Disability discrimination is prohibited under the Americans with Disabilities Act (ADA) and the Florida Civil Rights Act (FCRA). These laws provide that it is illegal for an employer to discriminate against an employee who has a physical or mental impairment that substantially limits one or more of life’s major activities. They also require that employers provide reasonable accommodations to disabled employees that will allow them to perform the essential functions of the job.
In 2008 Congress passed the Americans with Disabilities Amendments Act (ADAAA), which significantly expanded the definition of “disability” to afford coverage to many employees who previously would not have been considered disabled. Employees with an impairment having effects expected to last fewer than six months can qualify for coverage if the effects are sufficiently severe.

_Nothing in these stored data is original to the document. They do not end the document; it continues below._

(* ===== verification/Identity.v ===== *)
(** Matching a source record with master records: [src/pkg/identity/identity.go].

    Scores are float64; like the governor they are written against [FloatOps], with
    logarithm, exponential and rounding as further operations ([FloatMath]). Characters
    are code points; the case and classes of characters are the Unicode tables of the
    standard library ([Unicode]). *)

From S2P Require Import Turgon Prelude GoStr GoErr Governor ApiKinds Policy GuardData Idempotency Guard Template.
From Stdlib Require Import Ascii String.

(** [Attributes]. *)
Definition Attributes : Type := gmap string string.

Definition attr (a : Attributes) (k : string) : string := default "" (a !! k).

(** ** Characters *)

(** [utf8.RuneError]. *)
Definition RuneError : N := 65533.

Definition within (lo hi c : N) : bool := (lo <=? c)%N && (c <=? hi)%N.
Definition cont (c : N) : bool := within 128 191 c.

(** The second byte a character may have after its first, and its length. *)
Definition second_ok (a b : N) : bool :=
  if (a =? 224)%N then within 160 191 b
  else if (a =? 237)%N then within 128 159 b
  else if (a =? 240)%N then within 144 191 b
  else if (a =? 244)%N then within 128 143 b
  else cont b.

(** [[]rune(s)]: a byte that starts no character is one [RuneError]. *)
Fixpoint runes_of (s : string) : list N :=
  match s with
  | "" => []
  | String a s1 =>
      let a := N_of_ascii a in
      if (a <? 128)%N then a :: runes_of s1
      else match s1 with
        | "" => [RuneError]
        | String b s2 =>
            let b := N_of_ascii b in
            if within 194 223 a && cont b then ((a - 192) * 64 + (b - 128))%N :: runes_of s2
            else match s2 with
              | "" => RuneError :: runes_of s1
              | String c s3 =>
                  let c := N_of_ascii c in
                  if within 224 239 a && second_ok a b && cont c
                  then ((a - 224) * 4096 + (b - 128) * 64 + (c - 128))%N :: runes_of s3
                  else match s3 with
                    | "" => RuneError :: runes_of s1
                    | String d s4 =>
                        let d := N_of_ascii d in
                        if within 240 244 a && second_ok a b && cont c && cont d
                        then ((a - 240) * 262144 + (b - 128) * 4096 + (c - 128) * 64 + (d - 128))%N :: runes_of s4
                        else RuneError :: runes_of s1
                    end
              end
        end
  end.

(** [utf8.AppendRune]. *)
Definition encode_rune (r : N) : string :=
  let r := if within 55296 57343 r || (1114111 <? r)%N then RuneError else r in
  if (r <? 128)%N then bytes [r]
  else if (r <? 2048)%N then bytes [192 + r / 64; 128 + r mod 64]%N
  else if (r <? 65536)%N then bytes [224 + r / 4096; 128 + r / 64 mod 64; 128 + r mod 64]%N
  else bytes [240 + r / 262144; 128 + r / 4096 mod 64; 128 + r / 64 mod 64; 128 + r mod 64]%N.

Definition string_of_runes (l : list N) : string := String.concat "" (map encode_rune l).

(** [unicode.IsSpace]. *)
Definition space_rune (r : N) : bool :=
  within 9 13 r || existsb (N.eqb r) [32; 133; 160; 5760; 8232; 8233; 8239; 8287; 12288]%N || within 8192 8202 r.

Class Unicode := {
  rune_lower : N -> N;
  rune_upper : N -> N;
  rune_letter : N -> bool;
  rune_digit : N -> bool
}.

(** ** Attributes *)

(** [freeMail]. *)
Definition freeMail : list string := [
  "gmail.com"; "googlemail.com"; "outlook.com"; "hotmail.com"; "live.com"; "msn.com"; "yahoo.com"; "yahoo.de"; "yahoo.co.uk";
  "icloud.com"; "me.com"; "mac.com"; "aol.com"; "gmx.de"; "gmx.net"; "gmx.at"; "web.de"; "t-online.de"; "proton.me";
  "protonmail.com"; "mail.com"; "yandex.com"; "zoho.com"; "libero.it"; "virgilio.it"; "orange.fr"; "free.fr"; "laposte.net";
  "wanadoo.fr"; "hey.com"; "fastmail.com"].

Section extract.
(** [fmt.Sprint] of a float64. *)
Context `{U : Unicode} (sprint_float : float64 -> string).

(** [strings.ToLower] and [strings.ToUpper]. *)
Definition to_lower_u (s : string) : string := string_of_runes (map rune_lower (runes_of s)).
Definition to_upper_u (s : string) : string := string_of_runes (map rune_upper (runes_of s)).

(** The loop of [normalizeName]: [space] is pending, [some] was written. *)
Fixpoint normalize_runes (space some : bool) (l : list N) : list N :=
  match l with
  | [] => []
  | r :: l =>
      if rune_letter r || rune_digit r
      then (if space && some then [32%N; r] else [r]) ++ normalize_runes false true l
      else normalize_runes true some l
  end.

Definition normalizeName (s : string) : string :=
  string_of_runes (normalize_runes false false (map rune_lower (runes_of s))).

(** [strings.ToUpper(strings.Join(strings.Fields(v), ""))]. *)
Definition squeeze (v : string) : string :=
  string_of_runes (map rune_upper (List.filter (fun r => negb (space_rune r)) (runes_of v))).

We frequently see cases where an employee is fired because of a disability, or in retaliation for requesting a reasonable accommodation from the employer, both of which are prohibited under Federal and State law. In many instances these employees are temporarily unable to work because of their disability or because the employer has refused to provide a reasonable accommodation. Because they are out of work and have no source of income, these employees sometimes file a claim for disability insurance under a short or long term disability insurance policy, or a claim for Social Security Disability (SSD) benefits with the Social Security Administration (SSA). Unfortunately, while the employer might have violated the law and the employee otherwise entitled to compensatory and punitive damages, filing for disability insurance under an insurance policy or with the SSA can sometimes damage or destroy the disability discrimination claim against the employer. We therefore advise employees to seek legal counsel before applying for disability insurance. It is also prudent for employees to seek legal counsel when navigating the process of requesting a reasonable accommodation from the employer.